By June 8, 2012 No Comments

Dorothy Sayers is best remembered today as the author of fine detective fiction in the classic British mode. You can still buy her translation of and commentary upon Dante’s Divine Comedy as well. But in her time (the second quarter of the 20th century) Sayers was also a smart essayist on theology, ethics, and cultural affairs. Something of a Marilynne Robinson, then, only a couple generations earlier and high Anglican instead of Calvinist.

Sayers’ most apropos missive to our own time might be “The Other Six Deadly Sins,” the concluding essay in her collection Creed or Chaos? (1949). The piece originated as an address given in 1941 to the charmingly named Moral Welfare Society of the Church of England. The “immorality” that the good church folk were fighting, Sayers judged, had come to be so entirely associated with sexual offenses that a “man might be greedy and selfish; spiteful, cruel, jealous, and unjust; violent and brutal; grasping, unscrupulous, and a liar; stubborn and arrogant; stupid, morose, and dead to every noble instinct” and still not be deemed “immoral”—for, lo, he had kept his zipper zipped. Reformed folk back then would have translated her title to “Whatever Happened to the Other Ten Commandments?” It’s a great question for what passes as “faith-based politics” today. We have seen Sayers’ list of vicious attributes in action, not only but also among proponents of “family values.”

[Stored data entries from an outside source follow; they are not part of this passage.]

Lemma pump_serviceability_loop_entry (name : string) (names : list string) :
  In name names ->
  forall sv m,
    for_each (pump_serviceability_step pump_performance) names sv = inr m ->
    exists v, dict_find String.eqb pump_performance name = Some v /\
              dict_find String.eqb m name = Some (Finite v).
Proof.
  induction names as [| a rest IH]; [contradiction |].
  intros Hin sv m Hrun. simpl in Hrun.
  apply bind_inr in Hrun as (sv1 & Hfirst & Hrest).
  destruct (in_dec string_dec name rest) as [Hr | Hr].
  - apply (IH Hr sv1 m Hrest).
  - destruct Hin as [-> | Hin]; [| contradiction].
    unfold pump_serviceability_step, dict_getitem in Hfirst.
    destruct (dict_find String.eqb pump_performance name) as [v |] eqn:Hv;
      [| discriminate].
    simpl in Hfirst. injection Hfirst as <-.
    exists v. split; [reflexivity |].
    apply (for_each_invariant
             (fun d => dict_find String.eqb d name = Some (Finite v))
             (pump_serviceability_step pump_performance) rest) with
      (st := dict_set String.eqb sv name (Finite v)); [| | exact Hrest].
    + intros a st st' Ha Hst Hbody.
      rewrite (pump_serviceability_other name a st st');
        [exact Hst | | exact Hbody].
      intros ->. contradiction.
    + apply (dict_find_set_same String.eqb string_eqb_eq).
Qed.

Lemma pump_serviceability_loop_frame (name : string) (names : list string) :
  ~ In name names ->
  forall sv m,
    for_each (pump_serviceability_step pump_performance) names sv = inr m ->
    dict_find String.eqb m name = dict_find String.eqb sv name.
Proof.
  intros Hnotin sv m Hrun.
  apply (for_each_invariant
           (fun d => dict_find String.eqb d name = dict_find String.eqb sv name)
           (pump_serviceability_step pump_performance) names) with (st := sv);
    [| reflexivity | exact Hrun].
  intros a st st' Ha Hst Hbody.
  rewrite (pump_serviceability_other name a st st');
    [exact Hst | | exact Hbody].
  intros ->. contradiction.
Qed.

Lemma serviceability_succeeds :
  well_formed wn -> levels_cover_tanks wn levels ->
  performance_covers_pumps wn pump_performance ->
  exists m, serviceability wn results levels pump_performance = inr m.
Proof.
  intros Hwf Hcover Hpp. unfold serviceability.
  destruct (node_loop_succeeds (node_name_list wn) [] Hwf Hcover) as [sv Hsv].
  rewrite Hsv. simpl.
  apply pump_serviceability_loop_succeeds. exact Hpp.
Qed.

Lemma serviceability_pump_entry (name : string)
    (m : list (string * quotient)) :
  In name (pump_name_list wn) ->
  serviceability wn results levels pump_performance = inr m ->
  exists v, dict_find String.eqb pump_performance name = Some v /\
            dict_find String.eqb m name = Some (Finite v).
Proof.
  intros Hin Hrun. unfold serviceability in Hrun.
  apply bind_inr in Hrun as (sv & _ & Hrun).
  apply (pump_serviceability_loop_entry name _ Hin sv m Hrun).
Qed.
End ServiceabilityFacts.

(** ** The tank loop *)

Lemma set_tank_keeps_names (reg : list (string * Node)) (name : string)
    (t t' : Tank) :
  dict_find String.eqb reg name = Some (NTank t) ->
  map fst (dict_set String.eqb reg name (NTank t')) = map fst reg /\
  names_where is_tank (dict_set String.eqb reg name (NTank t')) =
  names_where is_tank reg.
Proof.
  unfold names_where.
  induction reg as [| [k n] rest IH]; simpl; [discriminate |].
  destruct (String.eqb k name) eqn:Heq.
  - intros [= ->]. simpl. split; reflexivity.
  - intros Hfind. destruct (IH Hfind) as [IH1 IH2]. simpl.
    split; [f_equal; exact IH1 |].
    destruct (is_tank n); simpl; [f_equal |]; exact IH2.
Qed.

Sayers’ critique of this ethical reductionism mixed religious with socio-economic elements. First, drawing off her Dante studies, she divided the classic seven deadly sins into a set of three that are “warm-hearted or disreputable” (wrath and gluttony, along with lust) and four that are “cold-hearted or respectable” (avarice, envy, sloth, and pride). “It is interesting to note,” Sayers continued, “that Christ rebuked the three disreputable sins only in mild or general terms, but uttered the most violent vituperations against the respectable ones.” By contrast, “Caesar and the Pharisees”—the custodians of order in church and state—are particularly harsh on the warm-hearted set while actually esteeming the cold-hearted sort; indeed, these “they are in conspiracy to call virtues.”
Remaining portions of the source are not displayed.